## Exercise aim
Starting at the line that holds "Lemma strncasecmp_prefix p" and stopping at the line that holds "destruct u as", restate the records below word for word, with both of those lines included.

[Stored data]
______
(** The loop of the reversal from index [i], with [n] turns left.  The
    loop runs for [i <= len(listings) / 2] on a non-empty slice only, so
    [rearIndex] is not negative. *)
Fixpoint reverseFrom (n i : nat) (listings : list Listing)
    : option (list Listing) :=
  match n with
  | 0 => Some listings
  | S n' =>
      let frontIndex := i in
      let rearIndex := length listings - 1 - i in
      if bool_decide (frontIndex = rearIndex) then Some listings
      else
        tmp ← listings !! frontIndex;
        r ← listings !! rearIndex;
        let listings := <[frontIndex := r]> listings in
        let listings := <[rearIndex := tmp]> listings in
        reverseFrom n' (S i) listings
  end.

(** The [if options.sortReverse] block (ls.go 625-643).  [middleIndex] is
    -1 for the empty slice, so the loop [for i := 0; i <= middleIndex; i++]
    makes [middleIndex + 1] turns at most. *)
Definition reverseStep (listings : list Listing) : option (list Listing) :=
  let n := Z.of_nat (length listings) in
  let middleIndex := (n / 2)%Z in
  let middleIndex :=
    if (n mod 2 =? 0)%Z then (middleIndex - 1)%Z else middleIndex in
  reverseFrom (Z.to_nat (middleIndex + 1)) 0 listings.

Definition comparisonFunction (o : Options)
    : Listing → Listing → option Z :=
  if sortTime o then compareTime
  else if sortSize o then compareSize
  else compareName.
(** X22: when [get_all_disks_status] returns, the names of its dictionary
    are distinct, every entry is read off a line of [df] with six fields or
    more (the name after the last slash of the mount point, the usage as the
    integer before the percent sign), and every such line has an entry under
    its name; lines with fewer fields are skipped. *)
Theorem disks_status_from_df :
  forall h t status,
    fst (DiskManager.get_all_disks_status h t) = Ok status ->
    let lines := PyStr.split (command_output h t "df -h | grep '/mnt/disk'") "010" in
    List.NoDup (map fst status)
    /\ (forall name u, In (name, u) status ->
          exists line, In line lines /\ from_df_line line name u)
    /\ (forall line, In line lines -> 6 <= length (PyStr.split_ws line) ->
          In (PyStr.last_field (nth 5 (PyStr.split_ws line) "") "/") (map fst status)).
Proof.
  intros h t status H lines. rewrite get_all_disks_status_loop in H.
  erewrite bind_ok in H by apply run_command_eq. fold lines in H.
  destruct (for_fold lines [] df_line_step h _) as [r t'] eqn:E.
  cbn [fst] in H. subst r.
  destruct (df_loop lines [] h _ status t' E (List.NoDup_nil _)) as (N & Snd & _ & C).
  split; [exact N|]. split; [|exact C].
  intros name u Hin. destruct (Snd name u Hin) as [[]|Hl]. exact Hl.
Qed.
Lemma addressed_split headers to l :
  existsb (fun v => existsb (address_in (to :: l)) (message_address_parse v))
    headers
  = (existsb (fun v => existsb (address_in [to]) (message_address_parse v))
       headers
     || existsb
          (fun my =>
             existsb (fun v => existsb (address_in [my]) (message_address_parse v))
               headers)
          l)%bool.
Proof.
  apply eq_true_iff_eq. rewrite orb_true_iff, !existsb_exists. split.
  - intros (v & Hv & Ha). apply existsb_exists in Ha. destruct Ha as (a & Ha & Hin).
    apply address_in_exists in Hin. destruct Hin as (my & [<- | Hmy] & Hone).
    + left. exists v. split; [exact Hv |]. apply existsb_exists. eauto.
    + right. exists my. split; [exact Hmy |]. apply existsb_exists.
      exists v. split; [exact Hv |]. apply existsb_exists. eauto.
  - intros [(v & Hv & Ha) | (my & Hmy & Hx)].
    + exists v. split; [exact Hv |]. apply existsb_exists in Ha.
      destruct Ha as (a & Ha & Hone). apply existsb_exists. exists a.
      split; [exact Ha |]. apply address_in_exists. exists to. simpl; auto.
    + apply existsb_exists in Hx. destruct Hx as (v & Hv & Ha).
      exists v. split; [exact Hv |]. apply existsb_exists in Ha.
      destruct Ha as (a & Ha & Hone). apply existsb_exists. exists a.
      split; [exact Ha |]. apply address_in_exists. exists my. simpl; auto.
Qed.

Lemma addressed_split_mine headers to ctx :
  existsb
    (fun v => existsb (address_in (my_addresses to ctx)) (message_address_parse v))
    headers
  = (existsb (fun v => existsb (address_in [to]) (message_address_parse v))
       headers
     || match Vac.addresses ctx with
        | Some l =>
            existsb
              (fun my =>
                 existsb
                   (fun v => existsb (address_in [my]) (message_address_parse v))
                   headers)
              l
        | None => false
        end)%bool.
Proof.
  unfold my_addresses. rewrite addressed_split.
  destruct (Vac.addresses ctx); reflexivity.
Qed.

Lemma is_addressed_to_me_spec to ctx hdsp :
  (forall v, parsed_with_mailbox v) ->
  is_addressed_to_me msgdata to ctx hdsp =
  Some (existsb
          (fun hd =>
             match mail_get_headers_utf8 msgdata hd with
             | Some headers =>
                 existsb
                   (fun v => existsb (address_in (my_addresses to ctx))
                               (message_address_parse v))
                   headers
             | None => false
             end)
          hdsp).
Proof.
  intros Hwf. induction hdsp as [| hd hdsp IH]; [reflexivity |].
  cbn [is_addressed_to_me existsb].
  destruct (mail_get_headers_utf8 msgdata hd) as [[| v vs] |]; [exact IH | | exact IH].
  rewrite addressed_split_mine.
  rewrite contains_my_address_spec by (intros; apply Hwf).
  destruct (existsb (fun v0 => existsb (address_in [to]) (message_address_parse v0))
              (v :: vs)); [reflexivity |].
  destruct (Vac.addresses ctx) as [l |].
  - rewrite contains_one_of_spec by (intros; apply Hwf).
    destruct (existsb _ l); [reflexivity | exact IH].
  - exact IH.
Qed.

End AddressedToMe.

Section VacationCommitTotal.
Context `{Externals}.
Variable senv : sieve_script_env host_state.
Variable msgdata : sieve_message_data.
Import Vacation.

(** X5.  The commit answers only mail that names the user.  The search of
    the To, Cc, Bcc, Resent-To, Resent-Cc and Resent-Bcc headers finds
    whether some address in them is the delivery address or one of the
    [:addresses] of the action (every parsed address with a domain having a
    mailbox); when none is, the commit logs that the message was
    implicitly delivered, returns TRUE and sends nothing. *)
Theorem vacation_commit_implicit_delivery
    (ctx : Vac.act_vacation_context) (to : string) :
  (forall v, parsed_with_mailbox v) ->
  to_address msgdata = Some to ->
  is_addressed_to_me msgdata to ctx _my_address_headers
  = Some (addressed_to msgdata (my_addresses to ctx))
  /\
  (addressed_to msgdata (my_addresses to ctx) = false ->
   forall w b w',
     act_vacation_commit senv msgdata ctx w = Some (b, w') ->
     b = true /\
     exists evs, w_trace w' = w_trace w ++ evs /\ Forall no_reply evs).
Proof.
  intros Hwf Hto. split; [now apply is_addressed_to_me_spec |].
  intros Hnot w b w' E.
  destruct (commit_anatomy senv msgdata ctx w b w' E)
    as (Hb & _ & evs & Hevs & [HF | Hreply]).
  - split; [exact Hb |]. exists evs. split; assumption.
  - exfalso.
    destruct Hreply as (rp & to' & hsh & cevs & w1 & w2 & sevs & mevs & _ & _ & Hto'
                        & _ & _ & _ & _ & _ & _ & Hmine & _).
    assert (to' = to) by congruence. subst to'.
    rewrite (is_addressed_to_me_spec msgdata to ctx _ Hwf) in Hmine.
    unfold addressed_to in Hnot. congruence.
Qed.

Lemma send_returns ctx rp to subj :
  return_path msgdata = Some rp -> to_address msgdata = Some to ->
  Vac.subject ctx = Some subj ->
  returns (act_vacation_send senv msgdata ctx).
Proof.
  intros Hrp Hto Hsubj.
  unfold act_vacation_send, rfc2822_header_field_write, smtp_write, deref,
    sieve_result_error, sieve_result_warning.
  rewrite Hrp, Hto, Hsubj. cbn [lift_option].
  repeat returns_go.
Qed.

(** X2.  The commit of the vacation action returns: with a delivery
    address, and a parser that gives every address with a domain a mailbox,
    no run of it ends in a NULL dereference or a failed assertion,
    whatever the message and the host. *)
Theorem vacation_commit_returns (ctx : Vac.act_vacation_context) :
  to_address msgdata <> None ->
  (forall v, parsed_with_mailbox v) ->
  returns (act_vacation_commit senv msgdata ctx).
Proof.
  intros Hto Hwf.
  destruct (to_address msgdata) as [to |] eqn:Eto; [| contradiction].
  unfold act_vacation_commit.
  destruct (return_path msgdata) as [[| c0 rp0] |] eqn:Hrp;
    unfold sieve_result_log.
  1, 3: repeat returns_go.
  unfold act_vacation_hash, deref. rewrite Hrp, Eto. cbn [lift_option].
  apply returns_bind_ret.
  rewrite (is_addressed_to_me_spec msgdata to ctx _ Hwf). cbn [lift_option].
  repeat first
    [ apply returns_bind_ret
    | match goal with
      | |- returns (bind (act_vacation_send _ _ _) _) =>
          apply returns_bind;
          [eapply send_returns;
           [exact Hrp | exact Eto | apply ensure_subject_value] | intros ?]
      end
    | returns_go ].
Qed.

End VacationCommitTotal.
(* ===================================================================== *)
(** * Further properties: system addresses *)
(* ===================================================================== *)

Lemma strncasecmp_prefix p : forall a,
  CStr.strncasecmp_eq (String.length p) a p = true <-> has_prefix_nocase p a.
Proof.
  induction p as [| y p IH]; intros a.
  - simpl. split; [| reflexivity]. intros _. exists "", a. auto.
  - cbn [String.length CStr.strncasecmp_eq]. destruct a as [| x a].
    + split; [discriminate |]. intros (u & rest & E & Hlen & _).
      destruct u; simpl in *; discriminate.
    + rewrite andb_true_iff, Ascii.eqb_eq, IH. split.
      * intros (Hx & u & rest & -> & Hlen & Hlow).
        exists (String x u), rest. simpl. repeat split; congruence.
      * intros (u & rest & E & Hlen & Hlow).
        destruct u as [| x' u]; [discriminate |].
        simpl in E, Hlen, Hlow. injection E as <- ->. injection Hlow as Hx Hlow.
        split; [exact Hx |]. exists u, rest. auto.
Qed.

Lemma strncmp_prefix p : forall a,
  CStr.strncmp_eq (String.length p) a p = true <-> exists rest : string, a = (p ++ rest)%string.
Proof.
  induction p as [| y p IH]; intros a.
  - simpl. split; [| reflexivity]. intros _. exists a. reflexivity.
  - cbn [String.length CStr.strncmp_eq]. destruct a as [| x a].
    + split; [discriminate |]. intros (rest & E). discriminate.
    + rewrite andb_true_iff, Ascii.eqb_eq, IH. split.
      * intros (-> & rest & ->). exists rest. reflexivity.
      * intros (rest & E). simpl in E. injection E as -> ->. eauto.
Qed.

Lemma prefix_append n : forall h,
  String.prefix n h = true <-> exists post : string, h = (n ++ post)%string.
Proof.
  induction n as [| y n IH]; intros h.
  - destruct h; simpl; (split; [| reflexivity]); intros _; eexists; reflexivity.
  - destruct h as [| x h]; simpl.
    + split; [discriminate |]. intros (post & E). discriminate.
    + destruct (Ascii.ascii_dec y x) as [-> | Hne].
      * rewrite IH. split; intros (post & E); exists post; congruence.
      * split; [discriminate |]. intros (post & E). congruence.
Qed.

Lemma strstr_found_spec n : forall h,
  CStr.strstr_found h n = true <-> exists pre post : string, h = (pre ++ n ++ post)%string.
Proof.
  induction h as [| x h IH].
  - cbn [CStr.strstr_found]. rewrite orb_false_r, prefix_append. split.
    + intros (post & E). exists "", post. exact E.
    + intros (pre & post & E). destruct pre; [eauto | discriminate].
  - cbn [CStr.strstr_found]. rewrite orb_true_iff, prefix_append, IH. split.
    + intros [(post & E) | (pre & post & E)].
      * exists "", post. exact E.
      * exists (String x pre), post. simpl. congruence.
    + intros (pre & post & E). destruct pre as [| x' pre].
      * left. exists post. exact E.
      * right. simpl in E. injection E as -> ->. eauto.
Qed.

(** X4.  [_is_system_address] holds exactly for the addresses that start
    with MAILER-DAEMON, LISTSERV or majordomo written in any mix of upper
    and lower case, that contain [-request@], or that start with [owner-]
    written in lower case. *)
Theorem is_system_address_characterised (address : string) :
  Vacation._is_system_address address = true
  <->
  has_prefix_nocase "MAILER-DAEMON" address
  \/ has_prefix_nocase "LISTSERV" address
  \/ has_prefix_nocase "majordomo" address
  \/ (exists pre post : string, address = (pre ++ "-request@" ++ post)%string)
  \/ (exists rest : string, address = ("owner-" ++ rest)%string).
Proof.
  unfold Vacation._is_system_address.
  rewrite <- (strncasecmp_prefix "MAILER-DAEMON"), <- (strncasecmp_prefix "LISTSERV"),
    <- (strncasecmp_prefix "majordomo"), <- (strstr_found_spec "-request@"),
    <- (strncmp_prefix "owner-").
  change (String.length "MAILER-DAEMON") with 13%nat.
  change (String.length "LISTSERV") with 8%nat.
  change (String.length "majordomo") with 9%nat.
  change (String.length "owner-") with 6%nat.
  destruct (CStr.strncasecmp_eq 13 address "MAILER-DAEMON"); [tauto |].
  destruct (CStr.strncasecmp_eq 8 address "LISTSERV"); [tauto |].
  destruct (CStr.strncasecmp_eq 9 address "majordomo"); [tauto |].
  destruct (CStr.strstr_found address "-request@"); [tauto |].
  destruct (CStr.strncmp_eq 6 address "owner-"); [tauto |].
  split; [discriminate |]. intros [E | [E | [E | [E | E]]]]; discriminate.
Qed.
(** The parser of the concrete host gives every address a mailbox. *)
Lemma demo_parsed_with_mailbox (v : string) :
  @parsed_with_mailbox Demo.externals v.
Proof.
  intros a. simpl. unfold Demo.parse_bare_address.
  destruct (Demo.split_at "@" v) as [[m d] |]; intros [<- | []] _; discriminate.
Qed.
______
## Task response
Lemma strncasecmp_prefix p : forall a,
  CStr.strncasecmp_eq (String.length p) a p = true <-> has_prefix_nocase p a.
Proof.
  induction p as [| y p IH]; intros a.
  - simpl. split; [| reflexivity]. intros _. exists "", a. auto.
  - cbn [String.length CStr.strncasecmp_eq]. destruct a as [| x a].
    + split; [discriminate |]. intros (u & rest & E & Hlen & _).
      destruct u; simpl in *; discriminate.
    + rewrite andb_true_iff, Ascii.eqb_eq, IH. split.
      * intros (Hx & u & rest & -> & Hlen & Hlow).
        exists (String x u), rest. simpl. repeat split; congruence.
      * intros (u & rest & E & Hlen & Hlow).
        destruct u as [| x' u]; [discriminate |].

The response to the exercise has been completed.